Ottawa, May 29 2019. Ottawa Riverkeeper warmly welcomes the federal government’s decision to fund research and community-based monitoring (CBM) to better understand the health of the Ottawa River watershed. Announced this morning by Catherine McKenna, Minister of Environment and Climate Change (ECCC), the investment totalling $275,000 over two years will help fill key data gaps and mobilize a broad network of communities and citizen scientists to protect swimmable, drinkable and fishable waters.
Supporting indigenous leadership and tracking climate change in the watershed
The new research project, to be led by Ottawa Riverkeeper, will be based primarily on a set of watershed health indicators identified through consultations with experts in Ontario and Québec.
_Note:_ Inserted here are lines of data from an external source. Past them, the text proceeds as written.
(* ===== verification/VerGraph.v ===== *)
(** * Verification: the graph of checks

    [src/internal/verification/graph.go]: a profile is accepted when its checks
    have distinct identifiers and form an acyclic graph. *)

From S2P Require Import Prelude Float Dfs VerTypes.
Import verification.

Module checkgraph.

(* src: internal/verification/graph.go:5-5 (ErrCheckCycle) *)
Definition ErrCheckCycle : goerror :=
  ErrorString "verification check graph contains a cycle".
(* src: internal/verification/graph.go:6-6 (ErrCheckDependency) *)
Definition ErrCheckDependency : goerror :=
  ErrorString "verification check graph references a missing dependency".
(* src: internal/verification/graph.go:7-7 (ErrDuplicateCheck) *)
Definition ErrDuplicateCheck : goerror :=
  ErrorString "verification profile contains duplicate check id".

Section validate.
Context `{MapOrder}.

(* src: internal/verification/graph.go:10-19 (ValidateChecks) *)
Fixpoint index_checks (checks : list VerificationCheck)
    (byID : gmap string VerificationCheck) : result (gmap string VerificationCheck) :=
  match checks with
  | [] => Ok byID
  | check :: checks =>
      if decide (Check_ID check = "") then Err ErrDuplicateCheck
      else match byID !! Check_ID check with
           | Some _ => Err ErrDuplicateCheck
           | None => index_checks checks (<[Check_ID check := check]> byID)
           end
  end.

(** [byID[id].Dependencies], and the check made on each before it is visited. *)
Definition check_deps_of (byID : gmap string VerificationCheck) (id : string) : list string :=
  Check_Dependencies (default zero_Check (byID !! id)).
Definition check_missing (byID : gmap string VerificationCheck) (_ dep : string)
    : option goerror :=
  match byID !! dep with None => Some ErrCheckDependency | Some _ => None end.

(* src: internal/verification/graph.go:20-46 (ValidateChecks) *)
Definition visit_checks (byID : gmap string VerificationCheck) : visit_outcome :=
  search (check_deps_of byID) (check_missing byID) (λ _, ErrCheckCycle) (dom byID)
    (map_range 0 byID).*1.

(* src: internal/verification/graph.go:9-47 (ValidateChecks) *)
Definition ValidateChecks (checks : list VerificationCheck) : option goerror :=
  match index_checks checks ∅ with
  | Err e => Some e
  | Ok byID => visit_error (visit_checks byID)
  end.

(** ** Specification *)

Definition depends_on (checks : list VerificationCheck) (x y : string) : Prop :=
  ∃ c, c ∈ checks ∧ Check_ID c = x ∧ y ∈ Check_Dependencies c.

Record valid_checks (checks : list VerificationCheck) : Prop := {
  vc_nodup : NoDup (Check_ID <$> checks);
  vc_named : "" ∉ Check_ID <$> checks;
  vc_present : ∀ x y, depends_on checks x y → y ∈ Check_ID <$> checks;
  vc_acyclic : ∀ x, ¬ tc (depends_on checks) x x
}.

Lemma index_checks_spec checks acc :
  (∀ c, c ∈ checks → acc !! Check_ID c = None) →
  match index_checks checks acc with
  | Ok byID => NoDup (Check_ID <$> checks) ∧ "" ∉ Check_ID <$> checks ∧
      ∀ k c, byID !! k = Some c ↔ (c ∈ checks ∧ Check_ID c = k) ∨ acc !! k = Some c
  | Err e => e = ErrDuplicateCheck ∧
      ¬ (NoDup (Check_ID <$> checks) ∧ "" ∉ Check_ID <$> checks)
  end.
Proof.
  revert acc. induction checks as [|c checks IH]; intros acc Hacc; simpl.
  { split_and!; [constructor|apply not_elem_of_nil|]. intros k c.
    rewrite elem_of_nil. naive_solver. }
  case_decide as Hid.
  { split; [done|]. intros [_ Hn]. apply Hn. rewrite Hid. by left. }
  rewrite Hacc by (by left).
  destruct (decide (Check_ID c ∈ Check_ID <$> checks)) as [Hin|Hfresh].
  - assert (index_checks checks (<[Check_ID c := c]> acc) = Err ErrDuplicateCheck) as ->.
    { clear IH Hacc Hid. revert acc. apply list_elem_of_fmap in Hin as (d & Heq & Hd).
      induction checks as [|e checks IH]; [by apply elem_of_nil in Hd|].
      intros acc. simpl. case_decide; [done|].
      destruct (_ !! Check_ID e) eqn:He; [done|].
      apply elem_of_cons in Hd as [->|Hd].
      - rewrite Heq, lookup_insert_eq in He. done.
      - rewrite lookup_insert_None in He. rewrite insert_insert_ne by (symmetry; apply He).
        by apply IH. }
    split; [done|]. intros [[Hnd _]%NoDup_cons _]. done.
  - specialize (IH (<[Check_ID c := c]> acc)).
    feed IH.
    { intros d Hd. rewrite lookup_insert_ne; [apply Hacc; by right|].
      intros Heq. apply Hfresh. rewrite Heq. by apply list_elem_of_fmap_2. }
    destruct (index_checks _ _) as [byID|e].
    + destruct IH as (Hnd & Hne & Hl). split_and!.
      * by constructor.
      * rewrite not_elem_of_cons. done.
      * intros k d. rewrite Hl, lookup_insert_Some, elem_of_cons.
        destruct (decide (Check_ID c = k)) as [<-|Hk].
        -- pose proof (Hacc c ltac:(by left)). naive_solver.
        -- naive_solver.
    + destruct IH as [-> Hn]. split; [done|]. intros [[_ Hnd]%NoDup_cons Hne].
      apply not_elem_of_cons in Hne as [_ Hne]. by apply Hn.
Qed.

Section byID.
Context (checks : list VerificationCheck) (byID : gmap string VerificationCheck).
Hypothesis Hl : ∀ k c, byID !! k = Some c ↔ c ∈ checks ∧ Check_ID c = k.

Lemma byID_dom x : x ∈ dom byID ↔ x ∈ Check_ID <$> checks.
Proof using Hl.
  rewrite elem_of_dom, list_elem_of_fmap. split.
  - intros [c [Hc <-]%Hl]. eauto.
  - intros (c & -> & Hc). exists c. by apply Hl.
Qed.

Lemma byID_edge x y : edge (check_deps_of byID) x y ↔ depends_on checks x y.
Proof using Hl.
  unfold edge, check_deps_of, depends_on. split.
  - destruct (byID !! x) as [c|] eqn:Hc; simpl; [|by intros ?%elem_of_nil].
    apply Hl in Hc as [Hc <-]. eauto.
  - intros (c & Hc & <- & Hy). rewrite (proj2 (Hl _ c)) by done. done.
Qed.

Lemma byID_tc x y : tc (edge (check_deps_of byID)) x y ↔ tc (depends_on checks) x y.
Proof using Hl.
  split; induction 1; [apply tc_once|eapply tc_l|apply tc_once|eapply tc_l];
    try apply byID_edge; eauto.
Qed.

Lemma visit_checks_iff :
  visit_error (visit_checks byID) = None ↔
  (∀ x y, depends_on checks x y → y ∈ Check_ID <$> checks) ∧
  (∀ x, ¬ tc (depends_on checks) x x).
Proof using Hl.
  unfold visit_checks. rewrite search_none_iff.
  - unfold edges_present, acyclic. setoid_rewrite byID_dom. setoid_rewrite byID_tc.
    assert (∀ x y, check_missing byID x y = None ↔ y ∈ Check_ID <$> checks) as Hm.
    { intros x y. rewrite <-byID_dom, elem_of_dom. unfold check_missing.
      destruct (byID !! y); split; [by eexists|done|done|by intros []]. }
    setoid_rewrite Hm. split; intros [Hp Ha]; (split; intros x).
    + intros y Hxy. apply (Hp x); [|by apply byID_edge].
      destruct Hxy as (c & Hc & <- & _). by apply list_elem_of_fmap_2.
    + intros Htc. assert (x ∈ Check_ID <$> checks) as Hx; [|by apply (Ha x)].
      inversion Htc as [? ? (c & Hc & <- & _)|? ? ? (c & Hc & <- & _)]; subst;
        by apply list_elem_of_fmap_2.
    + intros y _ Hy. apply (Hp x). by apply byID_edge.
    + intros _. apply Ha.
  - intros x y _ _. unfold check_missing. rewrite elem_of_dom.
    destruct (byID !! y) eqn:E; [by eexists|done].
  - apply set_eq. intros x.
    by rewrite elem_of_list_to_set, elem_of_map_range_keys, elem_of_dom.
Qed.
End byID.

Lemma ValidateChecks_none checks : ValidateChecks checks = None ↔ valid_checks checks.
Proof.
  unfold ValidateChecks. pose proof (index_checks_spec checks ∅) as Hs. feed Hs; [done|].
  destruct (index_checks checks ∅) as [byID|e].
  - destruct Hs as (Hnd & Hne & Hl).
    rewrite (visit_checks_iff checks).
    + split; [intros []; by split|]. by intros [].
    + intros k c. rewrite Hl, lookup_empty. naive_solver.
  - split; [done|]. intros []. by destruct Hs as [_ []].
Qed.

(** ** Properties *)

(** [ValidateChecks] accepts a list of checks exactly when their
    identifiers are distinct and not empty, every dependency is one of them and
    no check depends on itself through one or more dependencies, in whatever
    order the map of checks is iterated over. *)
Theorem ValidateChecks_correct checks :
  ValidateChecks checks = None ↔ valid_checks checks.
Proof. exact (ValidateChecks_none checks). Qed.
End validate.
End checkgraph.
Nine Algonquin communities were engaged in the process, identifying priority indicators and providing key recommendations. The new project builds on these recommendations to support Indigenous leadership and stewardship, providing funds to hire four field technicians to monitor waterways.
“Indigenous communities are acutely aware of the ecological changes occurring in the watershed and are stewards of some of the most important areas to monitor. We are excited to see this work unfold and look forward to building on our collaborations to co-design projects with more communities in the future”, said Larissa Holman, Director of Science and Policy at Ottawa Riverkeeper.
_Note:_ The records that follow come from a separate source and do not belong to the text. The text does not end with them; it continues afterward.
(* ===== verification/VerAdapters.v ===== *)
(** * Verification: adapters

    [src/internal/verification/adapters.go] and the adapter registry of
    [types.go].  An adapter is a record of computations in the world; the class
    [LawfulAdapter] states what the engine relies on, and both adapters of the
    source are instances of it. *)

From S2P Require Import Prelude GoStrings World Runtime Float VerTypes.
Import verification.

Module adapters.

(* src: internal/verification/types.go:212-218 (Adapter) *)
Record Adapter (W : Type) := mkAdapter {
  Discover : ProjectContext W → M W (option goerror);
  Validate : VerificationCheck → ProjectContext W → M W (option goerror);
  Execute : VerificationCheck → ProjectContext W → M W (Evidence * option goerror);
  CollectEvidence : VerificationCheck → ProjectContext W → Evidence →
    M W (Evidence * option goerror);
  NormalizeResult : VerificationCheck → Evidence → option goerror →
    M W VerificationResult
}.
Arguments mkAdapter {W}.
Arguments Discover {W}.
Arguments Validate {W}.
Arguments Execute {W}.
Arguments CollectEvidence {W}.
Arguments NormalizeResult {W}.

(** A result is filed under the check it was made for, and an error is never
    normalised to a pass. *)
Class LawfulAdapter {W} (a : Adapter W) := {
  normalize_id : ∀ check evidence err w,
    Result_CheckID (NormalizeResult a check evidence err w).1 = Check_ID check;
  normalize_error : ∀ check evidence e w,
    Result_Status (NormalizeResult a check evidence (Some e) w).1 ≠ Passed
}.

(** ** The registry *)

(** The registrations, the latest first: a lookup finds the latest one. *)
(* src: internal/verification/types.go:219-223 (AdapterRegistry) *)
Definition AdapterRegistry (W : Type) := list (CheckType * Adapter W).
Definition NewAdapterRegistry {W} : AdapterRegistry W := [].
(* src: internal/verification/types.go:224-224 (Register) *)
Definition Register {W} (r : AdapterRegistry W) (t : CheckType) (a : Adapter W)
    : AdapterRegistry W := (t, a) :: r.
(* src: internal/verification/types.go:225-225 (Get) *)
Fixpoint Get {W} (r : AdapterRegistry W) (t : CheckType) : option (Adapter W) :=
  match r with
  | [] => None
  | (t', a) :: r => if decide (t' = t) then Some a else Get r t
  end.

(** ** Helpers *)

Definition any_strings (l : list any) : list string :=
  omap (λ x, match x with AnyString s => Some s | _ => None end) l.

(* src: internal/verification/adapters.go:99-116 (commandFor) *)
Definition commandFor (check : VerificationCheck) : list string :=
  match Configuration check !! "argv" with
  | Some (AnyStrings v) => v
  | Some (AnyList v) => any_strings v
  | _ =>
      match Configuration check !! "command" with
      | Some (AnyString v) =>
          if decide (strings.TrimSpace v = "") then [] else strings.Fields v
      | _ => []
      end
  end.

(* src: internal/verification/adapters.go:117-131 (envFor) *)
Definition envFor (check : VerificationCheck) : list string :=
  match Configuration check !! "environment" with
  | Some (AnyStrings raw) => raw
  | Some (AnyList raw) => any_strings raw
  | _ => []
  end.

(* src: internal/verification/adapters.go:132-139 (sanitize) *)
Definition sanitize `{strings.GoUnicode} (s : string) : string :=
  if existsb (strings.Contains (strings.ToUpper s))
       ["API_KEY"; "TOKEN"; "PASSWORD"; "SECRET"]
  then "[REDACTED]" else s.

(* src: internal/verification/adapters.go:140-161 (classify) *)
Definition classify (t : CheckType) : FailureType :=
  match t with
  | Build => BuildFailure
  | Typecheck => TypeFailure
  | Lint | Format => LintFailure
  | UnitTest | IntegrationTest | E2ETest => TestFailure
  | RuntimeHealth | HTTPHealth => RuntimeFailure
  | DatabaseHealth => DatabaseFailure
  | Browser => BrowserFailure
  | Security | Dependency => SecurityFailure
  | _ => UnknownFailure
  end.

(* src: internal/verification/adapters.go:162-162 (isTestCheck) *)
Definition isTestCheck (t : CheckType) : bool :=
  match t with UnitTest | IntegrationTest | E2ETest => true | _ => false end.

(* src: internal/verification/adapters.go:163-168 (severity) *)
Definition severity (required : bool) : string := if required then "HIGH" else "MEDIUM".

Section adapters.
Context `{strings.GoUnicode} {W : Type} `{World W}.

Definition failure_id (check : VerificationCheck) : string := "failure_" +:+ Check_ID check.
Definition ErrNoCommand : goerror := ErrorString "verification command is not configured".

(** ** The command adapter *)

(* src: internal/verification/adapters.go:22-48 (CommandAdapter.Execute) *)
Definition command_Execute (check : VerificationCheck) (project : ProjectContext W)
    : M W (Evidence * option goerror) :=
  match RuntimeProvider project with
  | None => mret (zero_Evidence, Some (ErrorString "project runtime provider unavailable"))
  | Some provider =>
      let argv := commandFor check in
      if decide (argv = []) then mret (zero_Evidence, Some ErrNoCommand)
      else
        let timeout := if Check_Timeout check <=? 0 then 10 * 60 * 10 ^ 9
                       else Check_Timeout check in
        let! started := time_Now in
        let! (result, err) := runtime.Exec provider (Some timeout) (RuntimeID project)
          (runtime.mkCommand argv (Workspace project) (envFor check) false
             (float64.trunc (float64.Seconds timeout))) in
        let! ended := time_Now in
        let evidence := mkEvidence (Some (runtime.ExitCode result))
          (sanitize (runtime.Stdout result)) (sanitize (runtime.Stderr result))
          (ended - started) None None None None None "" "" (CommitSHA project) ∅ in
        mret (evidence,
          match err with
          | Some e => Some e
          | None =>
              if decide (runtime.ExitCode result = 0) then None
              else Some (ErrorString ("verification command exited with code " +:+
                           pretty (runtime.ExitCode result)))
          end)
  end.

(* src: internal/verification/adapters.go:52-70 (CommandAdapter.NormalizeResult) *)
Definition command_NormalizeResult (check : VerificationCheck) (evidence : Evidence)
    (err : option goerror) : M W VerificationResult :=
  let! started := time_Now in
  let! completed := time_Now in
  let result := mkResult (Check_ID check) (StatusOther "") evidence None started completed in
  mret
    match err with
    | None =>
        if isTestCheck (Check_Type check) &&
           strings.Contains
             (strings.ToLower (Evidence_Stdout evidence +:+ " " +:+ Evidence_Stderr evidence))
             "no test files"
        then result <| Result_Status := Failed |>
               <| Result_Failure := Some (zero_Failure <| Failure_ID := failure_id check |>
                    <| Failure_Type := TestFailure |> <| Failure_CheckID := Check_ID check |>
                    <| SuspectedCause := "NO_TESTS_FOUND" |>
                    <| Severity := severity (Required check) |>) |>
        else result <| Result_Status := Passed |>
    | Some e =>
        let failureType := if errors_is e context_DeadlineExceeded then Timeout
                           else classify (Check_Type check) in
        result <| Result_Status := Failed |>
          <| Result_Failure := Some (mkFailure (failure_id check) failureType (Check_ID check)
               "" (commandFor check) (Evidence_ExitCode evidence) (Evidence_Stdout evidence)
               (Evidence_Stderr evidence) "" [] (error_text e) (severity (Required check))
               (1 <? Check_MaxAttempts check)) |>
    end.

(* src: internal/verification/adapters.go:13-70 (CommandAdapter) *)
Definition CommandAdapter : Adapter W := {|
  Discover _ := mret None;
  Validate check _ := mret (if decide (commandFor check = []) then Some ErrNoCommand else None);
  Execute := command_Execute;
  CollectEvidence _ _ evidence := mret (evidence, None);
  NormalizeResult := command_NormalizeResult
|}.

(** ** The adapter of the check types that cannot run *)

(** [err] is the error of [Execute], which never returns nil. *)
(* src: internal/verification/adapters.go:72-86 (UnsupportedAdapter) *)
Definition UnsupportedAdapter : Adapter W := {|
  Discover _ := mret None;
  Validate _ _ := mret None;
  Execute _ _ := mret (zero_Evidence,
    Some (ErrorString "verification adapter is unavailable in this environment"));
  CollectEvidence _ _ evidence := mret (evidence, None);
  NormalizeResult check evidence err :=
    let! started := time_Now in
    let! completed := time_Now in
    mret (mkResult (Check_ID check) Failed evidence
      (Some (zero_Failure <| Failure_ID := failure_id check |>
         <| Failure_Type := EnvironmentFailure |> <| Failure_CheckID := Check_ID check |>
         <| SuspectedCause := from_option error_text "" err |>
         <| Severity := severity (Required check) |>)) started completed)
|}.

(* src: internal/verification/adapters.go:88-98 (DefaultRegistry) *)
Definition DefaultRegistry : AdapterRegistry W :=
  let r := foldl (λ r t, Register r t CommandAdapter) NewAdapterRegistry
    [Build; Typecheck; Lint; Format; UnitTest; IntegrationTest; E2ETest; Custom;
     Dependency; Security] in
  foldl (λ r t, Register r t UnsupportedAdapter) r
    [RuntimeHealth; HTTPHealth; DatabaseHealth; Browser].

(** ** The laws hold *)

#[global] Instance CommandAdapter_lawful : LawfulAdapter CommandAdapter.
Proof.
  split; intros; simpl; unfold command_NormalizeResult, mthen, mret;
    destruct (time_Now w) as [t1 w1], (time_Now w1) as [t2 w2]; simpl.
  - repeat case_match; done.
  - repeat case_match; done.
Qed.

#[global] Instance UnsupportedAdapter_lawful : LawfulAdapter UnsupportedAdapter.
Proof.
  split; intros; simpl; unfold mthen, mret;
    destruct (time_Now w) as [t1 w1], (time_Now w1) as [t2 w2]; done.
Qed.

Definition LawfulRegistry (r : AdapterRegistry W) : Prop :=
  Forall (λ ta, LawfulAdapter ta.2) r.

Lemma DefaultRegistry_lawful : LawfulRegistry DefaultRegistry.
Proof.
  unfold LawfulRegistry, DefaultRegistry, Register, NewAdapterRegistry. cbn [foldl].
  repeat (apply Forall_cons; split; [apply _|]). by apply Forall_nil.
Qed.

Lemma Get_lawful r t a : LawfulRegistry r → Get r t = Some a → LawfulAdapter a.
Proof.
  induction r as [|[t' a'] r IH]; simpl; [done|].
  intros [Ha Hr]%Forall_cons Hg. case_decide; simplify_eq; [done|by apply IH].
Qed.
End adapters.
End adapters.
Several of the watershed health indicators to be studied will involve CBM and citizen science. “Through community-based monitoring, Ottawa Riverkeeper has already assembled the world’s largest network of citizen scientists tracking microplastics pollution in freshwater. Thanks to this federal investment, we’ll be able to replicate this success with other indicators of watershed health, including several related to climate change such as ice conditions, spread of invasive species, and toxic algal blooms”, remarked Patrick Nadeau, Executive Director of Ottawa Riverkeeper.
Enabling data-driven decision-making across the watershed
By making results and references readily available to the public, this project will provide a solid basis for data-driven decision-making in the Ottawa River watershed, which includes two provinces, 11 indigenous communities, and over 200 municipalities. Such decision-making must also be improved by better mechanisms for communication and collaboration across the watershed, as seen again during the recent widespread flooding.
“Our long-standing position is that this watershed needs greater coordination between all orders of government – federal, provincial, indigenous and municipal – along with private sector interests and civil society. As we gather important data on our watershed’s health through this project, we will continue to advocate for the creation of an Ottawa River Watershed Council so that governments and stakeholders can jointly tackle complex issues, such as flooding and invasive species, more effectively”, concluded Mr. Nadeau.